*Problem*: In the records below, find the line with "by apply (step_program w metas data)." and the line with "apply list_elem_of_In, Ha". Print both exactly, along with every line between them, and no other line.

───── Exercise input

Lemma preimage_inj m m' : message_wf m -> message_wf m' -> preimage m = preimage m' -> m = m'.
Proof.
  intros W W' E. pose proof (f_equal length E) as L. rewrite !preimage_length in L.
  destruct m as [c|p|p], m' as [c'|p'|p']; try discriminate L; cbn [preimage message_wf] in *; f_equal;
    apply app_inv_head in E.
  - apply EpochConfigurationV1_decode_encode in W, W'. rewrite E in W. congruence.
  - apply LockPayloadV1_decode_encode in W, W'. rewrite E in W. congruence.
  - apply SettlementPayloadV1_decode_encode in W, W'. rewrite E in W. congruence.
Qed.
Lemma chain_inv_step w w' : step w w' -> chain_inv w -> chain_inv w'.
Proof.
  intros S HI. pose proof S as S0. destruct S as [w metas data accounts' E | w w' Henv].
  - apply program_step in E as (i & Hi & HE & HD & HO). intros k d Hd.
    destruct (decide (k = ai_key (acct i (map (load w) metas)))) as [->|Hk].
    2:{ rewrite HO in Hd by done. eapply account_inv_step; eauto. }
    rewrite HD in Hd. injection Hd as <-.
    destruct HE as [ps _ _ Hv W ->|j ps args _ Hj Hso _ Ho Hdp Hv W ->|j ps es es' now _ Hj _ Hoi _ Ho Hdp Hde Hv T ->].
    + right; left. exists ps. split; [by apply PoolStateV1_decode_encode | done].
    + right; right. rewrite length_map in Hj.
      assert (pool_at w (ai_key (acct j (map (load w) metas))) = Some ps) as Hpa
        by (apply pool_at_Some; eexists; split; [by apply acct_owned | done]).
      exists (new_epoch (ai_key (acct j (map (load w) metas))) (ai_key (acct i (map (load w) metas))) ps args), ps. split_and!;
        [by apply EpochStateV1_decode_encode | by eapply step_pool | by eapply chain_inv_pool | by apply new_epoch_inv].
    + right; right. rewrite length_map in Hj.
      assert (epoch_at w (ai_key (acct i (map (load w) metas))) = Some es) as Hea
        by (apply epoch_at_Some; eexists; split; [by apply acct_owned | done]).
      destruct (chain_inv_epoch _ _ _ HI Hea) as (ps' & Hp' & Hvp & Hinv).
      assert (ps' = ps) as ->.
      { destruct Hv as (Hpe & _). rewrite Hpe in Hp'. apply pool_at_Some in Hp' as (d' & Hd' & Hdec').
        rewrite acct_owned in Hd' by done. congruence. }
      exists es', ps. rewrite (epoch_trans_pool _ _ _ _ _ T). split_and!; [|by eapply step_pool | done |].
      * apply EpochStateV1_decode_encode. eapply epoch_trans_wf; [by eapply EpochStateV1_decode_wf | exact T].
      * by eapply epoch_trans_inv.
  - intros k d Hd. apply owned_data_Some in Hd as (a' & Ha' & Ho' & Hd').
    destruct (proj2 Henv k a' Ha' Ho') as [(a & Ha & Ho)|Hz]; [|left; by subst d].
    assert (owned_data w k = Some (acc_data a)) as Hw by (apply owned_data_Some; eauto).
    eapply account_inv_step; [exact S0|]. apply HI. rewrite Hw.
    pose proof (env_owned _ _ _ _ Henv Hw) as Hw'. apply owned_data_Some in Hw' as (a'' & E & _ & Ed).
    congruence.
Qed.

──────────
───── Exercise input

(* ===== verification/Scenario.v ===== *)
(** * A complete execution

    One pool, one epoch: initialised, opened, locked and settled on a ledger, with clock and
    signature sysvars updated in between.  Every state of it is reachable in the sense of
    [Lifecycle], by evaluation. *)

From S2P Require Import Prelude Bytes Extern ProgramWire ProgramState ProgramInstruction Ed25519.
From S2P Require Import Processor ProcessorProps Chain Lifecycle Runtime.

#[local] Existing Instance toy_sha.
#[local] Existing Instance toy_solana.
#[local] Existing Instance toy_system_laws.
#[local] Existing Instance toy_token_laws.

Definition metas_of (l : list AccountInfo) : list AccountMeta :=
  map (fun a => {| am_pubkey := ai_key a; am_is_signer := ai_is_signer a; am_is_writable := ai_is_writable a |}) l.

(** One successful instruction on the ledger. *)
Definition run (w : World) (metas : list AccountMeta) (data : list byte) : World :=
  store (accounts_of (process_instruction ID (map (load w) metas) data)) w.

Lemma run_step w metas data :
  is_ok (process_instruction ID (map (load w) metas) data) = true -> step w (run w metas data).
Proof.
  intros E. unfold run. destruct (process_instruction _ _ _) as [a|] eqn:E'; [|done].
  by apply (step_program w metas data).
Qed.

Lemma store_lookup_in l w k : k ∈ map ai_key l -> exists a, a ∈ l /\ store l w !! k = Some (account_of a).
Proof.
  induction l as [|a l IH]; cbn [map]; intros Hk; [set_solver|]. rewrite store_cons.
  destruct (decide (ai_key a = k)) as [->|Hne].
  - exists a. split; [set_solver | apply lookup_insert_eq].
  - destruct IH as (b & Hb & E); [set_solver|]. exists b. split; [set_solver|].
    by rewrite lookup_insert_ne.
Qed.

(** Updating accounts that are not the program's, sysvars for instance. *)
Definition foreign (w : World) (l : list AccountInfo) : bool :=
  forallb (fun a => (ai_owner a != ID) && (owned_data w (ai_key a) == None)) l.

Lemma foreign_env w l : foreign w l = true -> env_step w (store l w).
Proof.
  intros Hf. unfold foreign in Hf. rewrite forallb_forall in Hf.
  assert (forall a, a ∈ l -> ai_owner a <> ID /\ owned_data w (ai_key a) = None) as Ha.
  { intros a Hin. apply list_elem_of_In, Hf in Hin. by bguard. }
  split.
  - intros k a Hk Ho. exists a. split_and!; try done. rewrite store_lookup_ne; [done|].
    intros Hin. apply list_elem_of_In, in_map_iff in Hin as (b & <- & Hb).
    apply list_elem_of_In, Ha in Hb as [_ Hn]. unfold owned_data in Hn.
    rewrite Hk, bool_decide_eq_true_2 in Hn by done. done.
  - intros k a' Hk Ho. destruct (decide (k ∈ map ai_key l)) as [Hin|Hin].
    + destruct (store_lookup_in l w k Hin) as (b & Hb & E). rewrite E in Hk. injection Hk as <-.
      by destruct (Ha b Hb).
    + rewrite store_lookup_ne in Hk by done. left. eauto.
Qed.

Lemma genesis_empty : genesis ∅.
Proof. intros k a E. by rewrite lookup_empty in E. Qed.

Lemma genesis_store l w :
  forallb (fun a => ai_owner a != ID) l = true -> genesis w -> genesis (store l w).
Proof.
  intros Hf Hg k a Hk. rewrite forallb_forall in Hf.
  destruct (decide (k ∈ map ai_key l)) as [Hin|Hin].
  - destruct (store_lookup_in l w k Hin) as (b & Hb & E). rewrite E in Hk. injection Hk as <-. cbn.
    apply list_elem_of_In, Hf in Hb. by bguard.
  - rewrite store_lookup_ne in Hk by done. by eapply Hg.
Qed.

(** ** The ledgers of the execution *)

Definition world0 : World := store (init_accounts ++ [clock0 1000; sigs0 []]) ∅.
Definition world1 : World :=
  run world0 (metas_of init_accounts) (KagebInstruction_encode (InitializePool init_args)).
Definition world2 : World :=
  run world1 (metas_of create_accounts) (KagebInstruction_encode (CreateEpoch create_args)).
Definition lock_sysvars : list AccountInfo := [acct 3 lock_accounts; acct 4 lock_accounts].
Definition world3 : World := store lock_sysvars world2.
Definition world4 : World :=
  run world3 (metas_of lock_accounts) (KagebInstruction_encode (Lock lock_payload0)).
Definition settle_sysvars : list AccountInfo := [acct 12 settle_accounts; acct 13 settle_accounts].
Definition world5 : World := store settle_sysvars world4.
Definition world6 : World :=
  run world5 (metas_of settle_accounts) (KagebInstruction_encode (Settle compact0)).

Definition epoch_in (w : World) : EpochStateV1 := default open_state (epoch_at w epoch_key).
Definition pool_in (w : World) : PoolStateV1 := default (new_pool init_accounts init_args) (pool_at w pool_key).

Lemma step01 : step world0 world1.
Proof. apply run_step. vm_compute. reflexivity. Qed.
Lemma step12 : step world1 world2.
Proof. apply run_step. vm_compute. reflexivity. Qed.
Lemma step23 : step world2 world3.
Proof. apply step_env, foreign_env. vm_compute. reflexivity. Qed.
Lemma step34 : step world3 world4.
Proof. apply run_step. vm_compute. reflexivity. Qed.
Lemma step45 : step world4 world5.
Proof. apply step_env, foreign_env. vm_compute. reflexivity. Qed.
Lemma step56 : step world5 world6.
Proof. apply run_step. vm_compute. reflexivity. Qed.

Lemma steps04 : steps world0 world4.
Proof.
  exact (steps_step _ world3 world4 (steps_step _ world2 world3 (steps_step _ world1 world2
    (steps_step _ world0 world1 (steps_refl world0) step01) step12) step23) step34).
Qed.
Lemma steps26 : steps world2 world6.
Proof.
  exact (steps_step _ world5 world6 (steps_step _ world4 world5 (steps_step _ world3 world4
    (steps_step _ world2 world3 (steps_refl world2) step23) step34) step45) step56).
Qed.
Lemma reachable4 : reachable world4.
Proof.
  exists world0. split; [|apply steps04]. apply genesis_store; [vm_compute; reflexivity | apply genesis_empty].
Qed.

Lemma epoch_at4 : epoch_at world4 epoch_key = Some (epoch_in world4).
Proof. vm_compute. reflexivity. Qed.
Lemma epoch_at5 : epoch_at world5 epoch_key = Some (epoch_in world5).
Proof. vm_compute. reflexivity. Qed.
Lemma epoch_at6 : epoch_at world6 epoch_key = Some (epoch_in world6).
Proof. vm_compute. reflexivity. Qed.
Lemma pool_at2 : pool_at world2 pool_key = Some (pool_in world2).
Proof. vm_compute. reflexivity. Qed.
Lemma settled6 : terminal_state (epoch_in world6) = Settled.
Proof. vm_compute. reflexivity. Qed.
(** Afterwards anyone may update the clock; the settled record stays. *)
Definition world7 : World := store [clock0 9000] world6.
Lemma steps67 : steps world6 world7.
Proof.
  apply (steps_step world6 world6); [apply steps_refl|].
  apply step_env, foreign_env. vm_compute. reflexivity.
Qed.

──────────

*Task answer*:
  by apply (step_program w metas data).
Qed.

Lemma store_lookup_in l w k : k ∈ map ai_key l -> exists a, a ∈ l /\ store l w !! k = Some (account_of a).
Proof.
  induction l as [|a l IH]; cbn [map]; intros Hk; [set_solver|]. rewrite store_cons.
  destruct (decide (ai_key a = k)) as [->|Hne].
  - exists a. split; [set_solver | apply lookup_insert_eq].
  - destruct IH as (b & Hb & E); [set_solver|]. exists b. split; [set_solver|].
    by rewrite lookup_insert_ne.
Qed.

(** Updating accounts that are not the program's, sysvars for instance. *)
Definition foreign (w : World) (l : list AccountInfo) : bool :=
  forallb (fun a => (ai_owner a != ID) && (owned_data w (ai_key a) == None)) l.

Lemma foreign_env w l : foreign w l = true -> env_step w (store l w).
Proof.
  intros Hf. unfold foreign in Hf. rewrite forallb_forall in Hf.
  assert (forall a, a ∈ l -> ai_owner a <> ID /\ owned_data w (ai_key a) = None) as Ha.
  { intros a Hin. apply list_elem_of_In, Hf in Hin. by bguard. }
  split.
  - intros k a Hk Ho. exists a. split_and!; try done. rewrite store_lookup_ne; [done|].
    intros Hin. apply list_elem_of_In, in_map_iff in Hin as (b & <- & Hb).
    apply list_elem_of_In, Ha in Hb as [_ Hn]. unfold owned_data in Hn.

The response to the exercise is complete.